The ETN Industry Comeback | ETF Trends

Exchange traded notes (ETNs) took a beating in the global credit crisis of 2008, not only in terms of performance alongside the broader market, but on a public relations front as major investment banks crumbled. Those days are fast becoming a distant memory.

Just one year ago, assets in the ETN industry totaled just under $5 billion. Today, they’ve ballooned up to $9.7 billion.

Chris Yeagley, the U.S. head of equity structured products at UBS, credits the ETN revival with a slew of innovative new offerings and the fact that investors have become more comfortable with bank credit risk.

Misunderstood Credit Risk

Oft-cited in stories about ETNs is that they’re debt issued by banks – if the bank goes under, you’ll have to take your place in line with the other creditors and wait for your payment. As big Wall Street Banks collapsed or were gobbled up by other banks in late 2008 and early 2009, investors became aware of this heightened risk and shunned the instruments. [Everything You Want to Know About ETNs.]

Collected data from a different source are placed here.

(** *** Reads of the connection buffer *)

Lemma Read_at s b e i post k :
  reader_at s b e i post → 0 < k →
  runs (rd_on_buffer buf (Read k))
    (λ r s', match r with
             | inl er => fine er ∧ s' = s
             | inr bytes => ∃ b' e' i' post', reader_at s' b' e' i' post' ∧
                 b_buf s' = b_buf s ∧ b_err s' = b_err s ∧
                 (remaining e' i' post' + Nat.max 1 (length bytes) ≤ remaining e i post)%nat ∧
                 Z.of_nat (length bytes) ≤ Z.min k i' ∧ i' ≤ BufferLen (evalue e') ∧
                 (i < BufferLen (evalue e) → e' = e ∧ i ≤ i')
             end) s.
Proof.
  intros [Hb [p Hm] Ha Hsuf Hg Hf He] Hk. pose proof (Read_total k b e i post Ha Hk) as H.
  unfold runs, rd_on_buffer. rewrite Hb. destruct (Read k b) as [[bytes|er|] b']; [| |done].
  - destruct H as (e' & i' & post' & Hb' & Ha' & [mid Hmid] & _ & Hrem & Hlen & Hi & _ & Hstay).
    exists b', e', i', post'. split_and!; try done; try lia. split; simpl; try done.
    + apply lookup_insert_eq.
    + exists (Some (MkPosition (Some e') i')). rewrite Hb', Hm. done.
    + destruct Hsuf as [w ->]. exists (w ++ mid). by rewrite Hmid, app_assoc.
    + eapply grows_trans; [exact Hg|]. split; [done|]. intros x Hx _. by apply lookup_insert_ne.
  - destruct H as [Her ->]. split; [by intros [= ?]|]. rewrite insert_id by done. by destruct s as [[]].
Qed.

(** The reader has more bytes, or an error. *)
Definition filled (s : rd) (e : chunk) (i : Z) (post : list chunk) (s' : rd) : Prop :=
  ∃ b' e' i' post', reader_at s' b' e' i' post' ∧
    ((b_err s' ≠ None ∧ b_buf s' = b_buf s ∧ (remaining e' i' post' ≤ remaining e i post)%nat) ∨
     (∃ bytes, bytes ≠ [] ∧ b_buf s' = b_buf s ++ bytes ∧ b_err s' = b_err s ∧
        (remaining e' i' post' + length bytes ≤ remaining e i post)%nat ∧ behind bytes e' i')).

It’s true that the collapse of an issuing bank is still a risk, but the market’s perceived risk of this occurring has declined significantly from where it was a year or two ago. While the overnight collapse of a big bank like Lehman Brothers and Bear Stearns is still a worst-case scenario, a more likely scenario for a troubled bank today is that it would go through a series of credit rating downgrades prior to bankruptcy. This is where ETNs offer some measure of protection.

ETNs possess a feature that allows investors to redeem them at net asset value on a daily or weekly basis. That means that if, for example, a bank that issues an ETN were to be downgraded, investors would have the right to redeem it at NAV, which is independent of credit quality, and thus not feel the pain of the downgrade. [Turmoil Gives VIX ETNs Their Moment.]

ETFs vs. ETNs

Rather than rivals, Yeagley sees ETFs and ETNs as complementary products. “I do think that all things being equal, there are benefits and disadvantages to both.”